One of Guialdo’s aims is to obtain scholarships for every child on the team, “and we fully intend to instill in them a life-long love of running, plus teach the power of achieving one’s goals through hard work and dedication,” he declared.
Even though track and field — the Greyhounds train in long jumps, hurdles, sprint and long distance — are seemingly low-cost activities, “we are just hobbling along,” said O’Dell. Monthly expenses for a dozen kids run around $3,200, which pays for meet registration fees, local transportation, water and snacks and coach and assistant coach stipends. Yearly expenses amount to another $350 per child (or $4,200) for Amateur Athletic Union (AAU) and USA Track & Field (USATF) dues, uniforms, spike shoes, website and incidentals. The organization is in the process of applying for 50lC3 non-profit status and looking for sponsors. “Until we get stable sponsorship, which is tied to getting formal non-profit status, we’re asking $25 a month from the parents,” said O’Dell.

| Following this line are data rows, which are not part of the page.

(* ===== verification/RtspServer.v ===== *)
(** * RtspServer: the connections and sessions of the RTSP server
    ([rtsp_server.c]).

    The server runs in one task.  It reads the requests of the clients from
    their connections and hands them to the signaling agent, one at a time for
    each session; the agent answers with messages to the task.  Connections and
    sessions are objects of a store, so that a pointer to a session that was
    destroyed is seen.  The agent is not part of the server: what its functions
    return are arguments, and that they are called is recorded.  The sockets are
    those of APR: a message that is handed to the socket is recorded. *)
From S2P Require Import Prelude CString StringTable TextStream HeaderSection TextMessage StateMachine.
From S2P Require Import RecordUpdate Operation RtspStartLine RtspHeader RtspMessage.
From stdpp Require Import gmap.

Notation RTSP_METHOD_TEARDOWN := 2 (only parsing).
Notation RTSP_METHOD_DESCRIBE := 3 (only parsing).
Notation RTSP_METHOD_OPTIONS := 4 (only parsing).
Notation RTSP_STATUS_CODE_BAD_REQUEST := 400%Z (only parsing).
Notation RTSP_STATUS_CODE_NOT_FOUND := 404%Z (only parsing).
Notation RTSP_STATUS_CODE_NOT_ACCEPTABLE := 406%Z (only parsing).
Notation RTSP_STATUS_CODE_INTERNAL_SERVER_ERROR := 500%Z (only parsing).
Notation RTSP_STATUS_CODE_SERVICE_UNAVAILABLE := 503%Z (only parsing).
Notation RTSP_REASON_PHRASE_BAD_REQUEST := 2 (only parsing).
Notation RTSP_REASON_PHRASE_NOT_ACCEPTABLE := 6 (only parsing).
Notation RTSP_REASON_PHRASE_INTERNAL_SERVER_ERROR := 10 (only parsing).
Notation RTSP_REASON_PHRASE_SERVICE_UNAVAILABLE := 12 (only parsing).
Notation RTSP_SESSION_ID_HEX_STRING_LENGTH := 16 (only parsing).
Notation RTSP_STREAM_BUFFER_SIZE := 1024 (only parsing).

For the Florida meet, Kristine spearheaded an intensive fundraising drive for the airfare and overnight hotel for the athletes, Guialdo, assistant coach Jeff Barna, who is the physical education director of Chelsea Prep Elementary School, and a chaperone. Fifty-seven people, including local Chelsea businesses Mustang Sally’s on 7th Avenue and 28th Street; BB Group, an architectural and design firm on W. 29th Street; Greenwich Village Plumbing Supply of Chelsea on W. 28th Street; Ridge Electric, which is not in Chelsea; and The Color of Magic, the Guialdos’ small event design business at 221 W. 28th Street btw. 7th and 8th Avenues, donated from a dollar to $500, for a total of almost $2,500. “Who could resist the flyer with pictures of the kids — boys, girls, black, white, Asian, Hispanic, really representative of New York City,” said Kristine.
In addition to money hurdles is the lack of adequate training facilities in Manhattan, said O’Dell, who pointed out that the Chelsea Greyhounds are the only track team represented in the borough. “There are several track clubs in the four other boroughs, and there are high schools or university gyms to practice in. The Armory on W. 168th Street is a good venue, but it’s always booked and very far away for our children to practice after school. Pratt Institute in Brooklyn [where the Women’s Colgate Games are held in mid-December and January] said they were too young. Ideally, we would love to practice at the quarter-mile regulation-size track in the adult membership only facility at Chelsea Piers, but they told us it isn’t kid friendly. Last winter, the fitness club members were up in arms when we were there,” she asserted.
“It doesn’t matter, responded Guialdo. “I can train on the stairs or an indoor basketball court.” And so for the time being, the Greyhounds are training three days a week by running up and down the stairway in O’Dell’s building — followed by 30 minutes of crunches, isometrics and stretching on the floor of her apartment. “The people on the 16th floor have twin babies and have complained. I really hope we are able to sustain training here until April when they can go back outside,” O’Dell said.
Chelsea Park, where they used to train, is under construction. It is slated to reopen in summer with a new three-or four-lane track, which the Greyhounds are looking forward to using. “We’re a big family, always together helping and encouraging each other with form and little details how we can do better,” said Grant. “This is the only sport I love.”